+++ Supplied material
(** ** What sort keeps, whatever the elements are *)

Lemma swap_list_item_perm n m (l : list AttributeType) a log :
  swap_list_item n m (Attr_List l) = Ok a log ->
  exists l', a = Attr_List l' /\ l ≡ₚ l'.
Proof.
  unfold swap_list_item. destruct (decide (n = m)) as [_|_].
  - intros [= <- _]. by exists l.
  - destruct (l !! n) as [x|] eqn:Hn; [|done].
    destruct (l !! m) as [y|] eqn:Hm; [|done].
    intros [= <- _]. eexists; split; [done|].
    symmetry. by apply Permutation_insert_swap.
Qed.

Lemma partition_loop_perm n :
  forall (l : list AttributeType) pivot lst_idx i j r log,
    partition_loop n (Attr_List l) pivot lst_idx i j = Ok r log ->
    exists l' p,
      (r = inl (Attr_List l', p) \/ r = inr (Attr_List l', p)) /\ l ≡ₚ l'.
Proof.
  induction n as [|n IH]; intros l pivot lst_idx i j r log;
    cbn [partition_loop].
  - intros [= <- _]. exists l, i. by split; [left|].
  - intros (sw & l1 & l2 & _ & Hrest & _)%bind_inv.
    destruct sw as [[|]|].
    + apply bind_inv in Hrest as (A' & l3 & l4 & Hswap & Hrest & _).
      apply swap_list_item_perm in Hswap as (l' & -> & Hperm).
      apply IH in Hrest as (l'' & p & Hr & Hperm').
      exists l'', p. split; [done|]. by rewrite Hperm.
    + by apply IH in Hrest.
    + injection Hrest as <- _. exists l, (i + 1). by split; [right|].
Qed.

Lemma partition_perm (l : list AttributeType) lo hi lst_idx A' p log :
  partition (Attr_List l) lo hi lst_idx = Ok (A', p) log ->
  exists l', A' = Attr_List l' /\ l ≡ₚ l'.
Proof.
  unfold partition.
  intros (pivot & l1 & l2 & _ & Hrest & _)%bind_inv.
  apply bind_inv in Hrest as (r & l3 & l4 & Hloop & Hrest & _).
  apply partition_loop_perm in Hloop as (l' & q & [-> | ->] & Hperm).
  - apply bind_inv in Hrest as (A'' & l5 & l6 & Hswap & Hret & _).
    apply swap_list_item_perm in Hswap as (l'' & -> & Hperm').
    injection Hret as <- _ _. exists l''. split; [done|].
    by rewrite Hperm.
  - injection Hrest as <- _ _. by exists l'.
Qed.

Lemma quicksort_perm lst_idx fuel :
  forall (l : list AttributeType) lo hi A' log,
    quicksort fuel (Attr_List l) lo hi lst_idx = Ok A' log ->
    exists l', A' = Attr_List l' /\ l ≡ₚ l'.
Proof.
  induction fuel as [|fuel IH]; intros l lo hi A' log;
    rewrite quicksort_unfold; destruct (lo >=? hi).
  - intros [= <- _]. by exists l.
  - done.
  - intros [= <- _]. by exists l.
  - intros ([A1 p] & l1 & l2 & Hpart & Hrest & _)%bind_inv.
    apply partition_perm in Hpart as (l' & -> & Hperm).
    apply bind_inv in Hrest as (A2 & l3 & l4 & Hleft & Hright & _).
    apply IH in Hleft as (l'' & -> & Hperm').
    apply IH in Hright as (l''' & -> & Hperm'').
    exists l'''. split; [done|]. by rewrite Hperm, Hperm'.
Qed.

(** X11. Whatever the kinds of the elements and whatever [sort] reports, a
    list it returns holds the elements of the list it was given, each as
    often as before: [partition] only ever exchanges two slots. *)
Theorem sort_returns_a_permutation (l : list AttributeType) (idx : Z)
    (a : AttributeType) (log : list string)
    (Hsort : sort idx (Attr_List l) = Ok a log) :
  exists l', a = Attr_List l' /\ l ≡ₚ l' /\ size a = size (Attr_List l).
Proof.
  unfold sort in Hsort.
  apply bind_inv in Hsort as (u & l1 & l2 & _ & Hrun & _).
  apply quicksort_perm in Hrun as (l' & -> & Hperm).
  exists l'. split; [done|]. split; [done|]. simpl. by rewrite Hperm.
Qed.

Lemma sort_returns_a_permutation_witness :
  exists l',
    sort 0 (Attr_List [Attr_Boolean true; Attr_Integer 3; Attr_Integer 1;
                       Attr_Integer 2])
    = Ok (Attr_List l') ["Not supported attribute type for sorting"%string]
    /\ [Attr_Boolean true; Attr_Integer 3; Attr_Integer 1; Attr_Integer 2]
       ≡ₚ l'.
Proof.
  destruct (sort_returns_a_permutation
              [Attr_Boolean true; Attr_Integer 3; Attr_Integer 1;
               Attr_Integer 2] 0
              (Attr_List [Attr_Boolean true; Attr_Integer 1; Attr_Integer 2;
                          Attr_Integer 3])
              ["Not supported attribute type for sorting"%string])
    as (l' & E & Hperm & _); [reflexivity|].
  exists l'. by rewrite <- E.
Defined.

(** ** partition *)

(** X12. [partition] on a range of strings, signed or unsigned integers puts
    the pivot (the last element of the range) at the index it returns,
    the elements at most the pivot before it and the greater ones after
    it, and touches nothing outside the range. *)
Theorem partition_splits_around_pivot (pre mid post : list AttributeType)
    (pv : AttributeType) (lst_idx : Z)
    (Hkind : homogeneous (mid ++ [pv]) = true)
    (Hfit : Z.of_nat (length pre + length mid) < 2 ^ 32) :
  exists smalls larges,
    partition (Attr_List (pre ++ mid ++ pv :: post))
      (Z.of_nat (length pre)) (Z.of_nat (length pre + length mid)) lst_idx
    = Ok (Attr_List (pre ++ smalls ++ pv :: larges ++ post),
          Z.of_nat (length pre + length smalls)) []
    /\ mid ≡ₚ smalls ++ larges
    /\ Forall (fun x => attr_le x pv = true) smalls
    /\ Forall (fun x => attr_le x pv = false) larges.
Proof.
  destruct (homogeneous_kind _ Hkind) as (K & HK & HKl).
  apply Forall_app in HKl as [HKmid [HKpv _]%Forall_cons].
  by apply (partition_segments K).
Qed.

Lemma partition_splits_around_pivot_witness :
  partition (Attr_List (map Attr_Integer [9; 7; 1; 8; 5; 0])) 1 4 0
  = Ok (Attr_List (map Attr_Integer [9; 1; 5; 8; 7; 0]), 2) [].
Proof.
  destruct (partition_splits_around_pivot
              [Attr_Integer 9] (map Attr_Integer [7; 1; 8]) [Attr_Integer 0]
              (Attr_Integer 5) 0)
    as (smalls & larges & Hrun & _); [reflexivity | simpl; lia |].
  reflexivity.
Defined.

(** X13. The index [partition] returns lies in the range it was given. *)
Theorem partition_index_in_range (A A' : AttributeType) (lo hi lst_idx p : Z)
    (log : list string)
    (Hrange : lo < hi)
    (Hrun : partition A lo hi lst_idx = Ok (A', p) log) :
  lo <= p <= hi.
Proof. by apply (partition_bounds A lo hi lst_idx A' p log). Qed.

Lemma partition_index_in_range_witness :
  exists A' p,
    partition (Attr_List (map Attr_Integer [3; 1; 2])) 0 2 0 = Ok (A', p) []
    /\ 0 <= p <= 2.
Proof.
  eexists _, _. split; [reflexivity|].
  apply (partition_index_in_range
           (Attr_List (map Attr_Integer [3; 1; 2]))
           (Attr_List (map Attr_Integer [1; 2; 3])) 0 2 0 1 []);
    [lia | reflexivity].
Defined.

(** X14. [quicksort] always comes to an end: each call recurses on two ranges
    strictly shorter than its own, so the calls of a sort never nest
    deeper than the size of the value. *)
Theorem sort_recursion_is_bounded (idx : Z) (A : AttributeType) :
  sort idx A <> OutOfFuel
  /\ forall fuel lo hi,
       hi - lo <= Z.of_nat fuel -> quicksort fuel A lo hi idx <> OutOfFuel.
Proof.
  split; [apply sort_fuel_adequate|].
  intros fuel lo hi. apply quicksort_fuel_adequate.
Qed.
++++++
Assignment: Read through the data above. Report each line that has the word "Hkind".

Answer space:
    (Hkind : homogeneous (mid ++ [pv]) = true)
  destruct (homogeneous_kind _ Hkind) as (K & HK & HKl).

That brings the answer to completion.